[Collected data]
*** Begin section ***

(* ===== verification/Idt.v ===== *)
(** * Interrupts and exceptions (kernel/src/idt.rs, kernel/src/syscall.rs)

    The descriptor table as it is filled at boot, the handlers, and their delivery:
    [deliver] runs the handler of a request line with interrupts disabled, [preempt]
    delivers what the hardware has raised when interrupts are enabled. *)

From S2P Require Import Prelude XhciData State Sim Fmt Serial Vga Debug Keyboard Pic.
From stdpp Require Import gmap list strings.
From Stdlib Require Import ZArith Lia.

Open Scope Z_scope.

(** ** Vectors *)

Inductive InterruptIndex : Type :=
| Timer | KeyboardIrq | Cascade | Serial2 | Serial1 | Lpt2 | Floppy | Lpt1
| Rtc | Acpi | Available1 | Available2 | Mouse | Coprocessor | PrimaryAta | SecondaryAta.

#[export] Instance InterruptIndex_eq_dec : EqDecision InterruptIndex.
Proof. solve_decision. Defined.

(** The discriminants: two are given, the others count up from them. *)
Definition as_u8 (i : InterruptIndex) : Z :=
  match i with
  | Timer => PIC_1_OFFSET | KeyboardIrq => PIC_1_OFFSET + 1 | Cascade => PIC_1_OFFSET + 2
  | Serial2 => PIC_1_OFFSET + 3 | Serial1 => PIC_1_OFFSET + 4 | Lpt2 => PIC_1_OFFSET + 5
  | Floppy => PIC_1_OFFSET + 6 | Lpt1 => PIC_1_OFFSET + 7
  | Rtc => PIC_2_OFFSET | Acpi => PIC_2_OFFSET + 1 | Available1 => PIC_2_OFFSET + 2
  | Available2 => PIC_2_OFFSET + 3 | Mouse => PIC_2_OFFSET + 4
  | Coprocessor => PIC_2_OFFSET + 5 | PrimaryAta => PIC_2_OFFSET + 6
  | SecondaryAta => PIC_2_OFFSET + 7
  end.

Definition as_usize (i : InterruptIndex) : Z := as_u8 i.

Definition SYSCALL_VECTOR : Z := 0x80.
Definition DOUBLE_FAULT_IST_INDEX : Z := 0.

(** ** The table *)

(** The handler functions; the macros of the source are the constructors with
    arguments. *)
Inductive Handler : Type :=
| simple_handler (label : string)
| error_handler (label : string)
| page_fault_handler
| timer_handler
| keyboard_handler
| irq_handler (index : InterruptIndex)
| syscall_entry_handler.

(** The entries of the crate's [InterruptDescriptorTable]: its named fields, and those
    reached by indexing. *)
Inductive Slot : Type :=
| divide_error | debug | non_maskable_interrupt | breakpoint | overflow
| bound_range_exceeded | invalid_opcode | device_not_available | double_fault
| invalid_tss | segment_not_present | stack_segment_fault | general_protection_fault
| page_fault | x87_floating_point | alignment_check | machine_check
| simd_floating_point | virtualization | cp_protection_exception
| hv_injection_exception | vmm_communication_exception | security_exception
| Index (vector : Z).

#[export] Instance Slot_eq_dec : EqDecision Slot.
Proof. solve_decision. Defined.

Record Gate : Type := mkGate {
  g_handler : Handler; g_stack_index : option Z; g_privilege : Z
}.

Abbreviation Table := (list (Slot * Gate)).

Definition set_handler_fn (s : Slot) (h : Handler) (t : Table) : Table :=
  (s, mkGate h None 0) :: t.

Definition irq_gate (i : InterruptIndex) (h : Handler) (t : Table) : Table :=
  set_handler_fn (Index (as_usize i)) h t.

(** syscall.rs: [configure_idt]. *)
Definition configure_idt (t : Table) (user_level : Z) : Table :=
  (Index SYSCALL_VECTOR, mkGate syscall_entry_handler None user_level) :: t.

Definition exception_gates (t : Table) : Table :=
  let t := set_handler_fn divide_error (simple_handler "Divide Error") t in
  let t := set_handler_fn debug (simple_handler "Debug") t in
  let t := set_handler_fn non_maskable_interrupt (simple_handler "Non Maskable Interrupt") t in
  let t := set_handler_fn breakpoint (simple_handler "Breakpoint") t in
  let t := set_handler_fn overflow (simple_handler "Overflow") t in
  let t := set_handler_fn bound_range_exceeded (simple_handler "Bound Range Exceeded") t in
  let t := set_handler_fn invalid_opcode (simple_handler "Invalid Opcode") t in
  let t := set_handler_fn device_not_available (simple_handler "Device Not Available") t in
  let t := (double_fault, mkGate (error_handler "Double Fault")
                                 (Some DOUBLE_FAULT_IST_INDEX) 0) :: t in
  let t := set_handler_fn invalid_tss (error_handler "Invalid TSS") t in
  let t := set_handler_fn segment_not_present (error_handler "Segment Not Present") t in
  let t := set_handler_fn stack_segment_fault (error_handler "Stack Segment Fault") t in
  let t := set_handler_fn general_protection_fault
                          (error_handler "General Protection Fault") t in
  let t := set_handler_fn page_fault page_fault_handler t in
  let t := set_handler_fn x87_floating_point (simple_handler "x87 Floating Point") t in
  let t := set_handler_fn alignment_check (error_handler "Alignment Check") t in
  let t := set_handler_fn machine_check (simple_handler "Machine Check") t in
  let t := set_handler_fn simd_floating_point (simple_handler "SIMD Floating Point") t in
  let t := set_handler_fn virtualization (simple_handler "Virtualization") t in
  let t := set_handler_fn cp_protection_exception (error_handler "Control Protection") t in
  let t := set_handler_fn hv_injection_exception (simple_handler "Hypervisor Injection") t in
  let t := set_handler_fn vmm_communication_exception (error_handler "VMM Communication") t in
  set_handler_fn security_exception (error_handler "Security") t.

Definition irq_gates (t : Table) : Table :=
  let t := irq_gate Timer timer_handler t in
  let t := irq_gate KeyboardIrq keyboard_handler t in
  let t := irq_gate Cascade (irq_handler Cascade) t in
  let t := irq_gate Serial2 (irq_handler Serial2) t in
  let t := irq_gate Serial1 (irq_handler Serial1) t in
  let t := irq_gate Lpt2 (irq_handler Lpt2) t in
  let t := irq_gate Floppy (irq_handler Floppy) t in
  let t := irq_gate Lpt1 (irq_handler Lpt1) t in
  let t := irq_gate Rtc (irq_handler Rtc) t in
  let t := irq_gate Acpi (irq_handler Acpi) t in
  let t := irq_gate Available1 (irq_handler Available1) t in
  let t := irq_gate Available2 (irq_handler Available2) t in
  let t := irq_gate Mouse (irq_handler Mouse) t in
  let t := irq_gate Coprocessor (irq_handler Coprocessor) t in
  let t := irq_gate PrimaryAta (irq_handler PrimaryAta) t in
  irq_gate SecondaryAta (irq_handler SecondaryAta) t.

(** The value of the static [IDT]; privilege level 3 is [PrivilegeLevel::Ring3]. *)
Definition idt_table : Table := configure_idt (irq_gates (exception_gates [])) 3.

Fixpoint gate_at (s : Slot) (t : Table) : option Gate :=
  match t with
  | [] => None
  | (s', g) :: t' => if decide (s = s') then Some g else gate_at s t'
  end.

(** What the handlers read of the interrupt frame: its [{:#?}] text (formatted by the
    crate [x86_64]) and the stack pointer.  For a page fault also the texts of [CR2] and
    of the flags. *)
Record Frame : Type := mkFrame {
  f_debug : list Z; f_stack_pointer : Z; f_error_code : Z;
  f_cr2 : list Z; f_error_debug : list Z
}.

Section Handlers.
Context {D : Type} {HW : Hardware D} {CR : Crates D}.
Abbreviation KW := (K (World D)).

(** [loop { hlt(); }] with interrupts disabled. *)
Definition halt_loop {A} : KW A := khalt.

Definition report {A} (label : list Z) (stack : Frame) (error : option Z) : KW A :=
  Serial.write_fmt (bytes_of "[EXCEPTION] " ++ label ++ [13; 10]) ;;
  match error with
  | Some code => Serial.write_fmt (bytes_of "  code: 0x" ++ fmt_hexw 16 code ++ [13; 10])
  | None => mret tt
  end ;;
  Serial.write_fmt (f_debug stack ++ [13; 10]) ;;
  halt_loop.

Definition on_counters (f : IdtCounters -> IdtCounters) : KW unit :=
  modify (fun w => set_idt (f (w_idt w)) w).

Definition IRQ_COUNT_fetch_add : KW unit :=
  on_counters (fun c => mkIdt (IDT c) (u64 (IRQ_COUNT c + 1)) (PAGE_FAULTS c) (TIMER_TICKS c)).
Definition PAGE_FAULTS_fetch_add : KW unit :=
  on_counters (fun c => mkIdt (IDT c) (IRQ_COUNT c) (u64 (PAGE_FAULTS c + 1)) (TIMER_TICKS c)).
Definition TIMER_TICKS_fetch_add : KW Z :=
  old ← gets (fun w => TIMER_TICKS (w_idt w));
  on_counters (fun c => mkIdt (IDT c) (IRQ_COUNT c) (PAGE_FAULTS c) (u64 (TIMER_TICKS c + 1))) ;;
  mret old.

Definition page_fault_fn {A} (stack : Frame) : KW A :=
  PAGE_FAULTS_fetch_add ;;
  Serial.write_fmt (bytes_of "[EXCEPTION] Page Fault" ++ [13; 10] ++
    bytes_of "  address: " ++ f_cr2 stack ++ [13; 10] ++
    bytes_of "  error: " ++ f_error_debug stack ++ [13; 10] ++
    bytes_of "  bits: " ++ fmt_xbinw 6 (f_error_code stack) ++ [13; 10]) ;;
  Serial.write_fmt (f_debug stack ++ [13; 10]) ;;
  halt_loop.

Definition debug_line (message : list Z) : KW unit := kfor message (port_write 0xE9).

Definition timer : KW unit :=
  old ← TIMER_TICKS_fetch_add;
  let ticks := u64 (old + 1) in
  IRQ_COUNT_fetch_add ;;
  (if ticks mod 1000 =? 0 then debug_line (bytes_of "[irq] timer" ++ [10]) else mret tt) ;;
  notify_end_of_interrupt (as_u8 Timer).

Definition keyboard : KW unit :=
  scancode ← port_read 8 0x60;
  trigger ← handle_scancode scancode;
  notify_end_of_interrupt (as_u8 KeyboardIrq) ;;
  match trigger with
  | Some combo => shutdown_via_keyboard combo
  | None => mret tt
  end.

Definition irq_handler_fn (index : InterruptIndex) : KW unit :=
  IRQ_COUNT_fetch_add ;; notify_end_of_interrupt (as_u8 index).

*** End section ***

▶ _What this task involves_:
Transcribe, exactly and without additions, the lines of the records above, beginning with the line that contains "(** The value" and ending with the line that contains "A := khalt.", both included.

▶ _Task output_:
(** The value of the static [IDT]; privilege level 3 is [PrivilegeLevel::Ring3]. *)
Definition idt_table : Table := configure_idt (irq_gates (exception_gates [])) 3.

Fixpoint gate_at (s : Slot) (t : Table) : option Gate :=
  match t with
  | [] => None
  | (s', g) :: t' => if decide (s = s') then Some g else gate_at s t'
  end.

(** What the handlers read of the interrupt frame: its [{:#?}] text (formatted by the
    crate [x86_64]) and the stack pointer.  For a page fault also the texts of [CR2] and
    of the flags. *)
Record Frame : Type := mkFrame {
  f_debug : list Z; f_stack_pointer : Z; f_error_code : Z;
  f_cr2 : list Z; f_error_debug : list Z
}.

Section Handlers.
Context {D : Type} {HW : Hardware D} {CR : Crates D}.
Abbreviation KW := (K (World D)).

(** [loop { hlt(); }] with interrupts disabled. *)
Definition halt_loop {A} : KW A := khalt.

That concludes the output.